Selten war die Kluft tiefer in Österreich zwischen veröffentlichter Meinung und Wählerverhalten. Als Gaunerpopulist, als unbeleckt und als machtbesoffener Steigbügelhalter der FPÖ ist Sebastian Kurz zuletzt in Kommentaren und Brandreden bezeichnet worden. Eine eingeschworene Gemeinschaft renommierter Twitterer bestärkte sich wechselseitig in dieser Auffassung - vielleicht, weil Gesinnungsgenossenschaft das Herz wärmt, wie der österreichische Schriftsteller Norbert Gstrein vor Kurzem in einem Essay spottete: "Wieder den Ball ins leere Tor gedroschen, wieder alles richtig gemacht."

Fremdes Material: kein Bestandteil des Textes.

(** The tool result says what the HTTP response says: the same record on
    success, and on failure the error text that stands for the status. *)
Definition same_outcome (h : main.HTTPResponse F)
  (t : mcp_server.ToolResult F) : Prop :=
  match h, t with
  | main.HTTP_201_CREATED a, mcp_server.Account_created a' => a = a'
  | main.HTTP_200_Message m i b, mcp_server.Message m' i' b' =>
      m = m' /\ i = i' /\ b = b'
  | main.HTTP_422_UNPROCESSABLE, mcp_server.Error e =>
      e = "Error: Owner name cannot be empty"%string
      \/ e = "Error: Initial balance cannot be negative"%string
      \/ e = "Error: Amount must be a positive number"%string
  | main.HTTP_409_CONFLICT _, mcp_server.Error e =>
      e = "Error: Account with this owner name already exists"%string
  | main.HTTP_404_NOT_FOUND _, mcp_server.Error e =>
      e = "Error: Account not found"%string
  | main.HTTP_400_BAD_REQUEST _, mcp_server.Error e =>
      e = "Error: Insufficient funds"%string
  | _, _ => False
  end.

End Outcomes.

(** ** Sample sessions *)

(** The scenario of the specification: Alice opens with 100, deposits 50,
    is refused 200 and withdraws 150 (the refused request through the tool
    front-end, the others over HTTP). *)
Definition alice_requests {F : Type} (n100 n50 n200 n150 : F)
  : list (Request F) :=
  [POST_accounts (lit "Alice") (Some n100);
   POST_deposit 1 n50;
   Tool "withdraw" (amount_args 1 n200);
   POST_withdraw 1 n150].

Definition alice_exact : Session Z :=
  run (empty ticking) (alice_requests 100 50 200 150).

(** Alice has just opened her account with 100, in binary64. *)
Definition alice_opened : Session float :=
  run (empty ticking) [POST_accounts (lit "Alice") (Some 100%float)].

(** Eve opens with 1e16 and withdraws 1 twice, in binary64. *)
Definition eve_requests : list (Request float) :=
  [POST_accounts (lit "Eve") (Some 1e16%float);
   POST_withdraw 1 1%float;
   POST_withdraw 1 1%float].

(** Alice's row in [alice_opened] and in [alice_exact]. *)
Definition alice_account : Account float :=
  {| id := 1; owner_name := lit "Alice"; balance := 100%float;
     created_at := 0 |}.

Definition alice_settled : Account Z :=
  {| id := 1; owner_name := lit "Alice"; balance := 0; created_at := 0 |}.

(** Two binary64 values that [==] tells apart are different. *)
Ltac float_neq :=
  let H := fresh in
  intro H;
  match type of H with
  | ?x = ?y => apply (f_equal (fun v => PrimFloat.eqb v x)) in H
  end;
  vm_compute in H; discriminate H.

(** ** main.py, mcp_server.py: [sanitize_input] *)

(** [s.replace(old, new)] for a pattern of one code point. *)
Definition replace_char (old : N) (new : str) (s : str) : str :=
  flat_map (fun c => if (c =? old)%N then new else [c]) s.

(** [html.escape(s)] with [quote=True]: five replacements in a row, the
    ampersand first. *)
Definition html_escape (s : str) : str :=
  replace_char 39 (lit "&#x27;")
    (replace_char 34 (lit "&quot;")
       (replace_char 62 (lit "&gt;")
          (replace_char 60 (lit "&lt;")
             (replace_char 38 (lit "&amp;") s)))).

Dabei driften liberaler Diskurs und Wählerwirklichkeit zunehmend auseinander. Das Phänomen politischer Parallelwelten hat einen Präsidenten wie Donald Trump in den USA möglich und die AfD in Deutschland gefährlich gemacht. In Österreich führte bereits vor Jahrzehnten der begnadete Demagoge Jörg Haider die Kunst vor, sich erfolgreich als Sprachrohr des einfachen Mannes gegen angeblich realitätsferne Eliten zu positionieren.
Eben noch Bananenrepublik
Dem Marketingprofi Sebastian Kurz ist es gelungen, einem extrem personalisierten Wahlkampf seinen Stempel aufzudrücken. Die Erinnerung daran, dass Österreich sich eben erst in den Augen vieler als Bananenrepublik blamiert hatte, verblasste dadurch.
Dass Kurz, nicht zuletzt mit Selfies über Instagram und mit staatsmännischer Pose in Fernseh-Duellen, weit mehr Wähler erreichte als seine politischen Mitbewerber, sagt viel über die Geheimnisse des Wahlkampferfolgs im digitalen Zeitalter aus.
Andererseits: Den Grünen gelang es, ihr Wahlergebnis um mehr als das Dreifache zu steigern, mit betont linken Positionen in der Sozialpolitik und begünstigt vom Rückenwind der laufenden Klimadebatte. Das lässt den Schluss zu, dass inhaltliches Format sich gleichfalls auszahlen kann.
Auch in Österreich zählen die Themen. Nur hat sich in der Frage, welche davon diesmal wichtig waren, eine schweigende Mehrheit anders entschieden als eine meinungsstarke Minderheit es gern gesehen hätte: Das Ibiza-Video und die folgenden Affären, sie schadeten der FPÖ - nicht aber dem alten und mutmaßlich neuen Kanzler Kurz.